What the task requires -
Copy the lines word for word. Begin at the line that contains "Definition read_digit (a" and end with the final line of the data.

Exercise inputs -
|---|
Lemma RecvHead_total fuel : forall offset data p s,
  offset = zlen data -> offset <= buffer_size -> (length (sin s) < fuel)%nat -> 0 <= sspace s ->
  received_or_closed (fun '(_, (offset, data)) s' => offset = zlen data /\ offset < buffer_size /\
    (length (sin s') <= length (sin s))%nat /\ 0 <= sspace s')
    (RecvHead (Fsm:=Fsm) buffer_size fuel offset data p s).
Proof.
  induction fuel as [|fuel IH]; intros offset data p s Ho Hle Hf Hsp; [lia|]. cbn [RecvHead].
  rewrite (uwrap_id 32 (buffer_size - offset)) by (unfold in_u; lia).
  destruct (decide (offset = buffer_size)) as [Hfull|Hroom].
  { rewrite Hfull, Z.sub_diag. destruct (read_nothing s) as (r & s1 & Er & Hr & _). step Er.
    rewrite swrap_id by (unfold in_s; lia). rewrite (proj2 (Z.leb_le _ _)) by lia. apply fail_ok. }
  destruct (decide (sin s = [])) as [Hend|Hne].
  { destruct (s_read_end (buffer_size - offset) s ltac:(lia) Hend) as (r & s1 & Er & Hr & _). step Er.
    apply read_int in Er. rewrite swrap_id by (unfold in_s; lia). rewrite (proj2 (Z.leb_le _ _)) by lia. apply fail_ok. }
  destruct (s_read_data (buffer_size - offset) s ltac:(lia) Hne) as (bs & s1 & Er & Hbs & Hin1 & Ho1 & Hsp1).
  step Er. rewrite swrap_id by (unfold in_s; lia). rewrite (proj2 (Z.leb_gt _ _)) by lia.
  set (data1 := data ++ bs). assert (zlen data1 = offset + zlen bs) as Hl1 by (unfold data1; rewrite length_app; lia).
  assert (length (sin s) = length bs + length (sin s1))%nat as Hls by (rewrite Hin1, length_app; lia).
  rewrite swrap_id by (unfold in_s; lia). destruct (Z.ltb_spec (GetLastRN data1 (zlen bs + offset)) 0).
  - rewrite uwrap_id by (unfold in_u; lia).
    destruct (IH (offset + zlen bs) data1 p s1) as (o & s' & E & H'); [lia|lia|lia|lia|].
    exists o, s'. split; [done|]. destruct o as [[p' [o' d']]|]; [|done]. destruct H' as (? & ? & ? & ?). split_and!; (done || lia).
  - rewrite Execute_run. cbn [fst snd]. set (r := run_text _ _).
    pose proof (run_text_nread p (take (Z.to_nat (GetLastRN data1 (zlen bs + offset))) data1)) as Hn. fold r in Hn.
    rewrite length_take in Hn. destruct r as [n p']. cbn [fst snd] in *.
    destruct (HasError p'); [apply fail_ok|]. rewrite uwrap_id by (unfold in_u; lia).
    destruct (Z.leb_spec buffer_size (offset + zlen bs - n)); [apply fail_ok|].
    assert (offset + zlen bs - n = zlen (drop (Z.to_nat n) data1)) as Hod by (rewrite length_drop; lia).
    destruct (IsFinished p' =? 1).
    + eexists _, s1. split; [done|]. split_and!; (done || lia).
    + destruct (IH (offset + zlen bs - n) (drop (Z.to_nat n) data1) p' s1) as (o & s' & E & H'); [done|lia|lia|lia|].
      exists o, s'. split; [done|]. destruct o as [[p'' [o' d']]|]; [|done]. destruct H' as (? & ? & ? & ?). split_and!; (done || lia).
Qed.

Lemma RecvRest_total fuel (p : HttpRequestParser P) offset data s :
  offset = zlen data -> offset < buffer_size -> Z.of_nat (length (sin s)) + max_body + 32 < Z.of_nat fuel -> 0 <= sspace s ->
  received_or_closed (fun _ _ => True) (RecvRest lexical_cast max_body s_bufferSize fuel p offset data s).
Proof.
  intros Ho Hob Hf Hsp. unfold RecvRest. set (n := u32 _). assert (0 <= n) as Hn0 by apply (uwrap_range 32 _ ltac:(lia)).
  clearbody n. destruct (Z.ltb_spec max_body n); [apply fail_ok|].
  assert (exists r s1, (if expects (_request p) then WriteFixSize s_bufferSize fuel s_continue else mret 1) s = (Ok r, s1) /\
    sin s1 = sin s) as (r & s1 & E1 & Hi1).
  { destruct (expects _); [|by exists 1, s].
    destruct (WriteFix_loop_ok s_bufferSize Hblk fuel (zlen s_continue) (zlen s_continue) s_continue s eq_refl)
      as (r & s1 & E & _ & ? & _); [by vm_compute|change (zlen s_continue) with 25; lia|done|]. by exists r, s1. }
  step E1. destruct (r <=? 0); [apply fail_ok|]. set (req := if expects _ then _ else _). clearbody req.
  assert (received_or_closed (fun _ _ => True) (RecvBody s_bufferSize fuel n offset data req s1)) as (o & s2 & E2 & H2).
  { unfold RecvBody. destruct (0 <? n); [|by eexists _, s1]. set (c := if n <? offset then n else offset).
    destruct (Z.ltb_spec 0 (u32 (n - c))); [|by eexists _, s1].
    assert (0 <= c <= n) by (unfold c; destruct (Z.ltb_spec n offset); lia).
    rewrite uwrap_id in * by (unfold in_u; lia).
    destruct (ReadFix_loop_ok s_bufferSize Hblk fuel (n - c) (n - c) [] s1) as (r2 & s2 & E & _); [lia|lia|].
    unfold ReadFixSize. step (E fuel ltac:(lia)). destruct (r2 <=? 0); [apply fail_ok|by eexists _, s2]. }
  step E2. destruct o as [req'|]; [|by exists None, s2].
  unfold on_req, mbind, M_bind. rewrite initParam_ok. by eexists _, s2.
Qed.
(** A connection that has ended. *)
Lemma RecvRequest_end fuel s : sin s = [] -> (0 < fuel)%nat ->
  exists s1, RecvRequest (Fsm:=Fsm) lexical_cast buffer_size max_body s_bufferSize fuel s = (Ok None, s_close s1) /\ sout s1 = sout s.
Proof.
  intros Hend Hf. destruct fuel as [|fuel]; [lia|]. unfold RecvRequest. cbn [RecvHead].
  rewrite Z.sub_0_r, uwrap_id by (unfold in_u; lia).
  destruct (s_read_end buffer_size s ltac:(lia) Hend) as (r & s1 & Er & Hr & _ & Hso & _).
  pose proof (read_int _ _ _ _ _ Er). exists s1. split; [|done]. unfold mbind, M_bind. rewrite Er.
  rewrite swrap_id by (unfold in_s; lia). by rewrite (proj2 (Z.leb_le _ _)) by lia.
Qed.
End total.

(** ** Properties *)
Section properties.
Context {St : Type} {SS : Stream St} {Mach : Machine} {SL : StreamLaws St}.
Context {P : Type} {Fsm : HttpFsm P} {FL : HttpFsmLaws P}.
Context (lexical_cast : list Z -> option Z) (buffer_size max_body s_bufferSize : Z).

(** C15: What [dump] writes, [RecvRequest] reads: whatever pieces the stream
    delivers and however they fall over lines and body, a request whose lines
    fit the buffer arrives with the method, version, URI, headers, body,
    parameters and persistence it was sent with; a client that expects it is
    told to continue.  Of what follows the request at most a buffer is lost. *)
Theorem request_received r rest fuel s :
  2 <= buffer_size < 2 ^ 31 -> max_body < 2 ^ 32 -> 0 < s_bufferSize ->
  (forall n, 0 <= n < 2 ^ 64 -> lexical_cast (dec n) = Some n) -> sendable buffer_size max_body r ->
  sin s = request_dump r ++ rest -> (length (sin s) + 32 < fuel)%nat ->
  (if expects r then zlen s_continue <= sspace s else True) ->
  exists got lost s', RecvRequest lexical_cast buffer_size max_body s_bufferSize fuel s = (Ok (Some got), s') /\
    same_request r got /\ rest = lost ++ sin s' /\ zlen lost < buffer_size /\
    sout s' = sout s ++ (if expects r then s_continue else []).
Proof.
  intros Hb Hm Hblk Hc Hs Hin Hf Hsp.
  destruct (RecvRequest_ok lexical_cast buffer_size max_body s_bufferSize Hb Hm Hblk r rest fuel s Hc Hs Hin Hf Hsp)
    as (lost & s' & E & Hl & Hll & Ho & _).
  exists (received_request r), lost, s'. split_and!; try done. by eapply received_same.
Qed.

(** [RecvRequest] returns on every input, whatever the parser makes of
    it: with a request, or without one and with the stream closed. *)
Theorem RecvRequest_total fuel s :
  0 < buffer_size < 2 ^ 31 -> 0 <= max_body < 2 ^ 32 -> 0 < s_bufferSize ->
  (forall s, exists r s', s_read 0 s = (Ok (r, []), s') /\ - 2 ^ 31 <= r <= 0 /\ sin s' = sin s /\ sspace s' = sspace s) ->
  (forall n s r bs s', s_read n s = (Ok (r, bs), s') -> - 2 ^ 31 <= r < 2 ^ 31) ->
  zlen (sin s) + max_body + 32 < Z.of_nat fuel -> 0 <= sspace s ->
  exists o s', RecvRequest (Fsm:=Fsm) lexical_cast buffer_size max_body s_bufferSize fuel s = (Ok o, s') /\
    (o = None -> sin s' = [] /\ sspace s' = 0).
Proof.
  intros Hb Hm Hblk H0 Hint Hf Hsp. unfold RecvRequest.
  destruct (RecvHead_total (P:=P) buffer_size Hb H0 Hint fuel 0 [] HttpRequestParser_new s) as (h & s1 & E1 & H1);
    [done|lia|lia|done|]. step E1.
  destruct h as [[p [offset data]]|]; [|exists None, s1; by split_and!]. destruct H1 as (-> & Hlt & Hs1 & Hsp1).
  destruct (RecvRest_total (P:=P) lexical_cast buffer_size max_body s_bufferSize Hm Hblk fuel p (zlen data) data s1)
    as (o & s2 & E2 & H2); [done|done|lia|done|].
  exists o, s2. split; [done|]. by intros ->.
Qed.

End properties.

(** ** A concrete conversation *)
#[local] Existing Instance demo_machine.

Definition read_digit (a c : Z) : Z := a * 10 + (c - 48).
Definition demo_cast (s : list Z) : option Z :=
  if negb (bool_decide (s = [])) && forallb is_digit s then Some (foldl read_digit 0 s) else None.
|---|
Written answer -
Definition read_digit (a c : Z) : Z := a * 10 + (c - 48).
Definition demo_cast (s : list Z) : option Z :=
  if negb (bool_decide (s = [])) && forallb is_digit s then Some (foldl read_digit 0 s) else None.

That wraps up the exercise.